REQUIREMENT
Transcribe the entire listing exactly.

....................

(** A turn of a pruning loop that frees something shortens the table. *)
Definition shrinks (cn : conn) (freed : Z) (cn' : conn) : Prop :=
  freed = 0 ∧ c_db cn' = c_db cn
  ∨ (length (revisions (c_db cn')) < length (revisions (c_db cn)))%nat.

Lemma drop_chain_keeps fileID id body r fs f c x cn :
  keeps fileID id body r fs cn → x ∈ revisions (c_db cn) → rv_file x = f → rv_chain x = c →
  ¬ (rv_file r = f ∧ rv_chain r = c) →
  runs (freed ← query sql_fails (λ d, payload_bytes (of_chain f c (revisions d)));
      _ ← delete_rows sql_fails (λ r, rv_file r = f ∧ rv_chain r = c);
      mret freed) (λ freed cn', keeps fileID id body r fs cn' ∧ shrinks cn freed cn') cn.
Proof.
  intros Hk Hx Hxf Hxc Hr. apply runs_bind. eapply keeps_query; [done|]. intros cn1 Hk1 E1.
  apply runs_bind. eapply keeps_delete; [done| |done|].
  - intros r1 r2 -> ->. done.
  - intros cn2 Hk2 E2. apply runs_ret. split; [done|]. right. rewrite E2, E1.
    by eapply filter_strict_length.
Qed.

Lemma dropOldest_keeps fileID id body r fs minChains cn :
  keeps fileID id body r fs cn →
  runs (dropOldestHistoryChain sql_fails fileID (Some (rv_chain r)) minChains)
    (λ freed cn', keeps fileID id body r fs cn' ∧ shrinks cn freed cn') cn.
Proof.
  intros Hk. apply runs_bind. eapply keeps_query; [done|]. intros cn1 Hk1 E1.
  case_match; [apply runs_ret; unfold shrinks; auto|].
  apply runs_bind. eapply keeps_query; [done|]. intros cn2 Hk2 E2. rewrite E1 in *.
  destruct (min_of _) as [c|] eqn:Emin; [|apply runs_ret; unfold shrinks; rewrite E2; auto].
  apply min_of_elem, list_elem_of_fmap in Emin as (x & -> & [Hne [Hxf Hx]%list_elem_of_filter]%list_elem_of_filter).
  eapply runs_mono; [eapply drop_chain_keeps; eauto|].
  - by rewrite E2.
  - intros [_ E]. congruence.
  - intros freed cn' [? ?]. unfold shrinks in *. rewrite <-E2. auto.
Qed.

....................

RESPONSE TO THIS TASK
(** A turn of a pruning loop that frees something shortens the table. *)
Definition shrinks (cn : conn) (freed : Z) (cn' : conn) : Prop :=
  freed = 0 ∧ c_db cn' = c_db cn
  ∨ (length (revisions (c_db cn')) < length (revisions (c_db cn)))%nat.

Lemma drop_chain_keeps fileID id body r fs f c x cn :
  keeps fileID id body r fs cn → x ∈ revisions (c_db cn) → rv_file x = f → rv_chain x = c →
  ¬ (rv_file r = f ∧ rv_chain r = c) →
  runs (freed ← query sql_fails (λ d, payload_bytes (of_chain f c (revisions d)));
      _ ← delete_rows sql_fails (λ r, rv_file r = f ∧ rv_chain r = c);
      mret freed) (λ freed cn', keeps fileID id body r fs cn' ∧ shrinks cn freed cn') cn.
Proof.
  intros Hk Hx Hxf Hxc Hr. apply runs_bind. eapply keeps_query; [done|]. intros cn1 Hk1 E1.
  apply runs_bind. eapply keeps_delete; [done| |done|].
  - intros r1 r2 -> ->. done.
  - intros cn2 Hk2 E2. apply runs_ret. split; [done|]. right. rewrite E2, E1.
    by eapply filter_strict_length.
Qed.

Lemma dropOldest_keeps fileID id body r fs minChains cn :
  keeps fileID id body r fs cn →
  runs (dropOldestHistoryChain sql_fails fileID (Some (rv_chain r)) minChains)
    (λ freed cn', keeps fileID id body r fs cn' ∧ shrinks cn freed cn') cn.
Proof.
  intros Hk. apply runs_bind. eapply keeps_query; [done|]. intros cn1 Hk1 E1.
  case_match; [apply runs_ret; unfold shrinks; auto|].
  apply runs_bind. eapply keeps_query; [done|]. intros cn2 Hk2 E2. rewrite E1 in *.
  destruct (min_of _) as [c|] eqn:Emin; [|apply runs_ret; unfold shrinks; rewrite E2; auto].
  apply min_of_elem, list_elem_of_fmap in Emin as (x & -> & [Hne [Hxf Hx]%list_elem_of_filter]%list_elem_of_filter).
  eapply runs_mono; [eapply drop_chain_keeps; eauto|].
  - by rewrite E2.
  - intros [_ E]. congruence.
  - intros freed cn' [? ?]. unfold shrinks in *. rewrite <-E2. auto.
Qed.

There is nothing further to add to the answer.